Ma a rendere il prodotto maggiormente appetibile è anche il costo, perché la California le raccoglie in loco per poi farle lavorare o in Vietnam o in Turchia, in Puglia invece si cura l’intera filiera di produzione dalla raccolta alla lavorazione del prodotto in salamoia.
Se l’iniziativa è partita in fase di sperimentazione da Martano, un paese in provincia di Lecce, con la collaborazione del centro di ricerche Bonomo – CRB , è stata poi esposta, presso il parlamento europeo a Bruxelles nell’ottobre 2012 grazie all’iniziativa dell’associazione PugliaEuropaMed e del presidente Enzo Lavarra , facendo emergere anche la necessita di sviluppare le infrastrutture logistiche del porto di Taranto e dell’aeroporto di Grottaglie.

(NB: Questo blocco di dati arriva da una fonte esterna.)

(** Modelled from the spec: the timing helpers [whisper_reset_timings] and
    [whisper_print_timings] of the engine are not part of the bridge; they
    work on the timing counters only, the segments of a session being "held
    internally by the session until the next run overwrites them". *)
Definition timings_keep_segments : Prop :=
  forall ctx l,
    same_segments ctx l (whisper_reset_timings E ctx l) /\
    same_segments ctx l (whisper_print_timings E ctx l).

(** Modelled from the spec: [whisper_full] is not part of the bridge.  On
    inference failure the spec reports a "silently-unchanged segment state":
    a run of the engine that returns a non-zero status leaves the segments of
    the session as they were. *)
Definition failed_run_keeps_segments : Prop :=
  forall ctx params samples n_samples l,
    (whisper_full E ctx params samples n_samples l).1 <> 0 ->
    same_segments ctx l (whisper_full E ctx params samples n_samples l).2.

(** Modelled from the spec: [whisper_full] is not part of the bridge.  The
    spec calls the output of a successful run well formed when the segment
    timestamps are "monotonically non-decreasing across increasing index" and
    no segment ends before it starts. *)
Definition successful_run_is_ordered : Prop :=
  forall ctx params samples n_samples l,
    (whisper_full E ctx params samples n_samples l).1 = 0 ->
    ordered_segments ctx (whisper_full E ctx params samples n_samples l).2.

(** Modelled from the spec: [whisper_print_system_info] is not part of the
    bridge.  The spec describes its result as a "static, session-independent
    capability/build description" and as "a non-empty string": one string,
    not null and not empty, whatever the state of the library. *)
Definition system_info_is_static : Prop :=
  exists description, description <> "" /\
    forall l, whisper_print_system_info E l = Some description.

End Observations.

(** ** A small engine

    An instance of the interface to run the bridge on: a library state is the
    table of live contexts with their segments; the only model it loads is
    ["ggml-tiny.bin"]; a run over an empty or missing buffer fails and
    changes nothing, any other run yields one segment that spans the buffer
    (16000 samples per second, timestamps in centiseconds). *)

Definition tiny_segment : Type := string * Z * Z.

Definition tiny_init (path_model : cstring) (_ : unit)
    (l : gmap Z (list tiny_segment)) : whisper_context_ptr * gmap Z (list tiny_segment) :=
  if decide (path_model = Some "ggml-tiny.bin") then
    let ctx := 4096 * (1 + Z.of_nat (size l)) in (ctx, <[ctx := []]> l)
  else (NULL, l).

Definition tiny_full (ctx : whisper_context_ptr) (params : whisper_full_params unit)
    (samples : option (list jfloat)) (n_samples : Z)
    (l : gmap Z (list tiny_segment)) : Z * gmap Z (list tiny_segment) :=
  match samples with
  | Some (_ :: _) =>
      (0, <[ctx := [(if translate params then "hello" else "hola", 0,
                     Z.of_nat (length (default [] samples)) / 160)]]> l)
  | _ => (-1, l)
  end.

Definition tiny_segments (ctx : whisper_context_ptr)
    (l : gmap Z (list tiny_segment)) : list tiny_segment :=
  default [] (l !! ctx).

Definition tiny : whisper_h := {|
  lib := gmap Z (list tiny_segment);
  whisper_context_params := unit;
  other_full_params := unit;
  whisper_context_default_params := tt;
  whisper_init_from_file_with_params := tiny_init;
  whisper_free := fun ctx l => delete ctx l;
  whisper_full_default_params := fun s =>
    mk_full_params s 4 0 false false false false false true false true (Some "en") tt;
  whisper_reset_timings := fun _ l => l;
  whisper_print_timings := fun _ l => l;
  whisper_full := tiny_full;
  whisper_full_n_segments := fun ctx l => Z.of_nat (length (tiny_segments ctx l));
  whisper_full_get_segment_text := fun ctx i l =>
    (fun s => s.1.1) <$> tiny_segments ctx l !! Z.to_nat i;
  whisper_full_get_segment_t0 := fun ctx i l =>
    default 0 ((fun s => s.1.2) <$> tiny_segments ctx l !! Z.to_nat i);
  whisper_full_get_segment_t1 := fun ctx i l =>
    default 0 ((fun s => s.2) <$> tiny_segments ctx l !! Z.to_nat i);
  whisper_print_system_info := fun _ => Some "NEON = 1 | ARM_FMA = 1 | FP16_VA = 1 | "
|}.

(** A VM holding 20 ms of silence in the array referenced by 7 and an empty
    array referenced by 9; no session exists and nothing has been logged. *)
Definition silence : list jfloat := replicate 320 0.

Definition boot : world tiny :=
  mk_world (E := tiny) ∅ (mk_jvm {[ 7 := silence; 9 := [] ]} 0 0 0) [].

(** The world after the model has been loaded. *)
Definition loaded : world tiny := (initContext tiny (Some "ggml-tiny.bin") boot).2.

(** The world after one successful run on the loaded session. *)
Definition transcribed : world tiny :=
  (fullTranscribe tiny 4096 4 7 (Some "auto") JNI_FALSE loaded).2.

(** ** A second engine

    The same sessions as the small engine, with another system description
    and another decoder: a successful run cuts the buffer into one segment
    for every full block of 160 samples, the segment of block [k] running
    from centisecond [k] to centisecond [k + 1]. *)

Definition splitter_segment (k : nat) : tiny_segment :=
  ("seg", Z.of_nat k, Z.of_nat k + 1).

Definition splitter_full (ctx : whisper_context_ptr) (params : whisper_full_params unit)
    (samples : option (list jfloat)) (n_samples : Z)
    (l : gmap Z (list tiny_segment)) : Z * gmap Z (list tiny_segment) :=
  match samples with
  | Some (x :: xs) =>
      (0, <[ctx := splitter_segment <$> seq 0 (length (x :: xs) / 160)%nat]> l)
  | _ => (-1, l)
  end.

Definition splitter : whisper_h := {|
  lib := gmap Z (list tiny_segment);
  whisper_context_params := unit;
  other_full_params := unit;
  whisper_context_default_params := tt;
  whisper_init_from_file_with_params := tiny_init;
  whisper_free := fun ctx l => delete ctx l;
  whisper_full_default_params := fun s =>
    mk_full_params s 4 0 false false false false false true false true (Some "en") tt;
  whisper_reset_timings := fun _ l => l;
  whisper_print_timings := fun _ l => l;
  whisper_full := splitter_full;
  whisper_full_n_segments := fun ctx l => Z.of_nat (length (tiny_segments ctx l));
  whisper_full_get_segment_text := fun ctx i l =>
    (fun s => s.1.1) <$> tiny_segments ctx l !! Z.to_nat i;
  whisper_full_get_segment_t0 := fun ctx i l =>
    default 0 ((fun s => s.1.2) <$> tiny_segments ctx l !! Z.to_nat i);
  whisper_full_get_segment_t1 := fun ctx i l =>
    default 0 ((fun s => s.2) <$> tiny_segments ctx l !! Z.to_nat i);
  whisper_print_system_info := fun _ => Some "AVX = 1 | AVX2 = 1 | F16C = 1 | "
|}.

(** A VM holding 30 ms of silence in the array referenced by 7, and the world
    after the second engine has loaded its model there. *)
Definition split_boot : world splitter :=
  mk_world (E := splitter) ∅ (mk_jvm {[ 7 := replicate 480 0 ]} 0 0 0) [].

Definition split_loaded : world splitter :=
  (initContext splitter (Some "ggml-tiny.bin") split_boot).2.

(** ** Calls from the managed side *)

(** One call of an external function of [WhisperCppLib], with its
    arguments. *)
Inductive invocation :=
| InitContext (model_path_str : jstring)
| FreeContext (context_ptr : jlong)
| FullTranscribe (context_ptr : jlong) (num_threads : jint)
    (audio_data : jfloatArray) (language_str : jstring) (translate : jboolean)
| GetTextSegmentCount (context_ptr : jlong)
| GetTextSegment (context_ptr : jlong) (index : jint)
| GetTextSegmentT0 (context_ptr : jlong) (index : jint)
| GetTextSegmentT1 (context_ptr : jlong) (index : jint)
| GetSystemInfo.

Section Calls.

Variable E : whisper_h.

(** The world a call leaves behind, and the world after a sequence of calls
    made one after the other. *)
Definition invoke (c : invocation) (w : world E) : world E :=
  match c with
  | InitContext model_path_str => (initContext E model_path_str w).2
  | FreeContext context_ptr => (freeContext E context_ptr w).2
  | FullTranscribe context_ptr num_threads audio_data language_str translate =>
      (fullTranscribe E context_ptr num_threads audio_data language_str translate w).2
  | GetTextSegmentCount context_ptr => (getTextSegmentCount E context_ptr w).2
  | GetTextSegment context_ptr index => (getTextSegment E context_ptr index w).2
  | GetTextSegmentT0 context_ptr index => (getTextSegmentT0 E context_ptr index w).2
  | GetTextSegmentT1 context_ptr index => (getTextSegmentT1 E context_ptr index w).2
  | GetSystemInfo => (getSystemInfo E w).2
  end.

Definition invoke_all (cs : list invocation) (w : world E) : world E :=
  foldl (fun w c => invoke c w) w cs.

(** The runs of [whisper_full] in a trace: context, buffer and sample count. *)
Definition runs (t : list (event E))
  : list (whisper_context_ptr * option (list jfloat) * Z) :=
  omap (fun e => match e with
                 | Call_full ctx _ samples n_samples => Some (ctx, samples, n_samples)
                 | _ => None
                 end) t.

(** The model paths handed to [whisper_init_from_file_with_params]. *)
Definition loads (t : list (event E)) : list cstring :=
  omap (fun e => match e with
                 | Call_init_from_file_with_params path_model _ => Some path_model
                 | _ => None
                 end) t.

(** The contexts handed to [whisper_reset_timings] and to
    [whisper_print_timings]. *)
Definition resets (t : list (event E)) : list whisper_context_ptr :=
  omap (fun e => match e with Call_reset_timings ctx => Some ctx | _ => None end) t.

Definition prints (t : list (event E)) : list whisper_context_ptr :=
  omap (fun e => match e with Call_print_timings ctx => Some ctx | _ => None end) t.

(** The warnings among the logcat lines. *)
Definition warnings (t : list (event E)) : list string :=
  omap (fun e => match e with
                 | Log ANDROID_LOG_WARN _ fmt _ => Some fmt
                 | _ => None
                 end) t.

(** The handles of a sequence of calls that [freeContext] passes on to the
    engine, and the configurations its runs of [fullTranscribe] build. *)
Definition released (cs : list invocation) : list whisper_context_ptr :=
  omap (fun c => match c with
                 | FreeContext context_ptr =>
                     if decide (context_of_jlong context_ptr <> NULL)
                     then Some (context_of_jlong context_ptr) else None
                 | _ => None
                 end) cs.

Definition requested (cs : list invocation)
  : list (whisper_full_params (other_full_params E)) :=
  omap (fun c => match c with
                 | FullTranscribe _ num_threads _ language_str translate =>
                     Some (configure E num_threads (resolve_language language_str) translate)
                 | _ => None
                 end) cs.

End Calls.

Risulta evidente quanto sia necessario coinvolgere sempre più non solo associazioni di imprenditoria locale, ma anche Università e istituzioni regionale e nazionali, per poter sfruttare al massimo le potenzialità degli imponenti numeri della produzione vinicola pugliese.
Foglie di “vite” che si spera ridaranno nuova linfa all’agricoltura, al lavoro e perché no anche alla cultura pugliese, mostrando per prima l’apertura verso nuovi e proliferi mercati , quali quelli arabi, da sempre presenti nella tradizione di questa regione “ponte” verso questo mondi.